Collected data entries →
'''

(** * cleanup_project.py: comment stripping and whitespace normalisation

    A shallow embedding of [Improve_ImgSLI/icons/cleanup_project.py].

    Python [str] values are sequences of Unicode code points; a text is a
    [list N].  The regular expressions of the program are terms of a small
    backtracking engine that follows the matching order of Python's [re];
    the standard-library services whose behaviour is table- or
    platform-driven ([str.lower], the [\w] class, the [tokenize] module,
    file access) are Section variables. *)

From Stdlib Require Import NArith String Ascii Lia.
From stdpp Require Import base option list gmap sets.

Local Open Scope N_scope.
Local Open Scope list_scope.

(** ** Texts *)

Module Text.

Definition TAB : N := 9.
Definition LF : N := 10.
Definition VT : N := 11.
Definition FF : N := 12.
Definition CR : N := 13.
Definition SPACE : N := 32.
Definition BANG : N := 33.
Definition HASH : N := 35.
Definition STAR : N := 42.
Definition MINUS : N := 45.
Definition DOT : N := 46.
Definition SLASH : N := 47.
Definition COLON : N := 58.
Definition LT : N := 60.
Definition EQUALS : N := 61.
Definition GT : N := 62.
Definition UNDERSCORE : N := 95.

(** Source literals: [lit] reads a Rocq string the way Python reads a
    literal, with the escapes [\n], [\t], [\r], [\f], [\v] and [\\]. *)
Fixpoint unescape (l : list ascii) : list N :=
  match l with
  | [] => []
  | "\"%char :: c :: l' =>
      (match c with
       | "n"%char => LF
       | "t"%char => TAB
       | "r"%char => CR
       | "f"%char => FF
       | "v"%char => VT
       | _ => N_of_ascii c
       end) :: unescape l'
  | c :: l' => N_of_ascii c :: unescape l'
  end.

Definition lit (s : string) : list N := unescape (list_ascii_of_string s).

(** [str.startswith] *)
Fixpoint startswith (s p : list N) {struct p} : bool :=
  match p, s with
  | [], _ => true
  | c :: p', x :: s' => (x =? c) && startswith s' p'
  | _ :: _, [] => false
  end.

(** [str.endswith] *)
Definition endswith (s p : list N) : bool := startswith (rev s) (rev p).

(** [sub in s] for strings: some position of [s] starts with [sub]. *)
Fixpoint contains (s sub : list N) : bool :=
  startswith s sub ||
  match s with
  | [] => false
  | _ :: s' => contains s' sub
  end.

(** [str.isspace] on one code point (the Unicode White_Space set of
    CPython's [_PyUnicode_IsWhitespace]). *)
Definition isspace (c : N) : bool :=
  ((9 <=? c) && (c <=? 13)) || ((28 <=? c) && (c <=? 32))
  || (c =? 133) || (c =? 160) || (c =? 5760)
  || ((8192 <=? c) && (c <=? 8202))
  || (c =? 8232) || (c =? 8233) || (c =? 8239) || (c =? 8287) || (c =? 12288).

(** [str.lstrip()] *)
Fixpoint lstrip (s : list N) : list N :=
  match s with
  | c :: s' => if isspace c then lstrip s' else s
  | [] => []
  end.

(** Line boundaries of [str.splitlines]. *)
Definition islinebreak (c : N) : bool :=
  ((10 <=? c) && (c <=? 13)) || ((28 <=? c) && (c <=? 30))
  || (c =? 133) || (c =? 8232) || (c =? 8233).

(** [str.splitlines(keepends=True)]: [cur] is the line being read, in
    reverse; [\r\n] is one boundary. *)
Fixpoint splitlines_from (cur : list N) (s : list N) : list (list N) :=
  match s with
  | [] => match cur with [] => [] | _ => [rev cur] end
  | c :: s' =>
      if islinebreak c then
        match s' with
        | d :: s'' =>
            if (c =? CR) && (d =? LF)
            then rev (d :: c :: cur) :: splitlines_from [] s''
            else rev (c :: cur) :: splitlines_from [] s'
        | [] => [rev (c :: cur)]
        end
      else splitlines_from (c :: cur) s'
  end.

Definition splitlines (s : list N) : list (list N) := splitlines_from [] s.

(** ["".join(lines)] *)
Definition join (ls : list (list N)) : list N := concat ls.

End Text.

Import Text.

(** ** Regular expressions

    The fragment of Python's [re] syntax that the program uses.  Matching is
    by backtracking in the order of [re]: a greedy repetition tries the
    longest run first, a lazy one the shortest. *)

Module Re.

Inductive regex : Type :=
| Chr (c : N)                       (* one literal character *)
| Cls (f : N -> bool)               (* a character class *)
| Cat (r1 r2 : regex)               (* r1 r2 *)
| Many (n : nat) (f : N -> bool)    (* greedy  [f]{n,}  *)
| LazyStar (f : N -> bool)          (* lazy    [f]*?    *)
| Eol                               (* $ under re.MULTILINE *)
| NotAfter (c : N)                  (* (?<!c) *)
| Eps.                              (* the empty pattern *)

(** A position in the subject: the character before it and the text
    from it on. *)
Definition pos : Type := option N * list N.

'''

What you need to do →
Keep only the lines from the line with "under re.MULTILINE *)" to the end of the records above, and repeat them exactly.

Answer to this problem →
| Eol                               (* $ under re.MULTILINE *)
| NotAfter (c : N)                  (* (?<!c) *)
| Eps.                              (* the empty pattern *)

(** A position in the subject: the character before it and the text
    from it on. *)
Definition pos : Type := option N * list N.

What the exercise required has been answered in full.